# WHAT YOU HAVE TO DO:
Examine the records below and count how many lines contain the string "nonSpace". Give only the number.

# RECORDS TO USE:
(* ===== verification/NatRules.v ===== *)
(** * Package network, part 2: NAT rules

    Models [src/minion/network/nat.go]: which iptables rules a worker wants,
    and how a chain is brought in line with them.  iptables itself is behind
    the Go interface [IPTables]; here it is a class over an abstract world. *)

From S2P Require Import Prelude GoStrings Join Blueprint DbRows.

(** ** Strings *)

Definition isSpace (c : ascii) : bool :=
  bool_decide (c ∈ [" "%char; "009"%char; "010"%char; "012"%char; "013"%char]).

(** A maximal run of [\S], and what follows it. *)
Fixpoint nonSpace (s : string) : string * string :=
  match s with
  | EmptyString => ("", "")
  | String c s' => if isSpace c then ("", s)
                   else let '(x, rest) := nonSpace s' in (String c x, rest)
  end.

(** Any bytes up to a newline. *)
Fixpoint line (s : string) : string :=
  match s with
  | EmptyString => ""
  | String c s' => if bool_decide (c = "010"%char) then "" else String c (line s')
  end.
Lemma elem_of_permRules perms r : r ∈ permRules perms ↔ ∃ p, p ∈ perms ∧ r ∈ rulesOf p.
Proof.
  unfold permRules. rewrite elem_of_list_to_set, elem_of_concat. split.
  - intros (l & (p & -> & Hp)%list_elem_of_fmap & Hr). eauto.
  - intros (p & Hp & Hr). exists (rulesOf p). split; [by apply list_elem_of_fmap_2|done].
Qed.
Lemma permRules_app a b : permRules (a ++ b) = permRules a ∪ permRules b.
Proof. unfold permRules. by rewrite fmap_app, concat_app, list_to_set_app_L. Qed.
Lemma singles_rules l r : singles l → r ∈ permRules l ↔ ∃ q, q ∈ l ∧ single q r.
Proof.
  intros Hl. rewrite elem_of_permRules. split; intros (q & Hq & Hr); exists q; (split; [done|]).
  - eapply Forall_forall in Hl as [r' Hr']; [|done]. destruct Hr' as (Heq & ? & ?). rewrite Heq in Hr.
    apply list_elem_of_singleton in Hr as ->. done.
  - destruct Hr as (-> & _). by apply list_elem_of_singleton.
Qed.
Lemma singles_sub l l' : (∀ q, q ∈ l' → q ∈ l) → singles l → singles l'.
Proof. unfold singles. rewrite !Forall_forall. auto. Qed.
Lemma singles_keys l : singles l → Forall (λ q, is_Some (joinKeyOf q)) l.
Proof.
  intros Hl. eapply Forall_impl; [exact Hl|]. intros q (r & _ & -> & Hr). unfold isIPv4 in Hr. unfold keyOf.
  destruct (r_source r); [eauto|done..].
Qed.
Lemma singles_nodup l : singles l → NoDup (joinKeyOf <$> l) → NoDup (concat (rulesOf <$> l)).
Proof.
  induction 1 as [|q l (r & Hq & Hk & _) Hl IH]; [by constructor|]. csimpl. intros [Hno Hnd]%NoDup_cons. rewrite Hq. simpl.
  apply NoDup_cons. split; [|auto]. intros Hr. apply Hno. rewrite list_elem_of_fmap.
  apply elem_of_concat in Hr as (l' & (q' & -> & Hq')%list_elem_of_fmap & Hr). exists q'. split; [|done].
  eapply Forall_forall in Hl as (r' & Hq'' & Hk' & _); [|done]. rewrite Hq'' in Hr.
  apply list_elem_of_singleton in Hr as ->. congruence.
Qed.

Lemma keyOf_inj r r' : portsGiven r → rule_ok r' → isIPv4 r → keyOf r = keyOf r' → r = r'.
Proof.
  intros [Hpr [[a Ha] [b Hb]]] (p' & Hp' & Hports) H4. destruct r as [p0 f t s], r' as [p0' f' t' s'].
  unfold keyOf, isIPv4 in *. simpl in *. subst.
  assert (∃ p, p ∈ ["tcp"; "udp"; "icmp"] ∧ p0 = Some p) as (p & Hp & ->) by set_solver. destruct s; [|done..]. destruct s'; [|done..]. simpl.
  intros Heq. injection Heq as <- <- Ha Hb. destruct Hports as [[x ->] [y ->]]; [done|]. simpl in *. by subst.
Qed.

# OUTPUT OF THE TASK:
2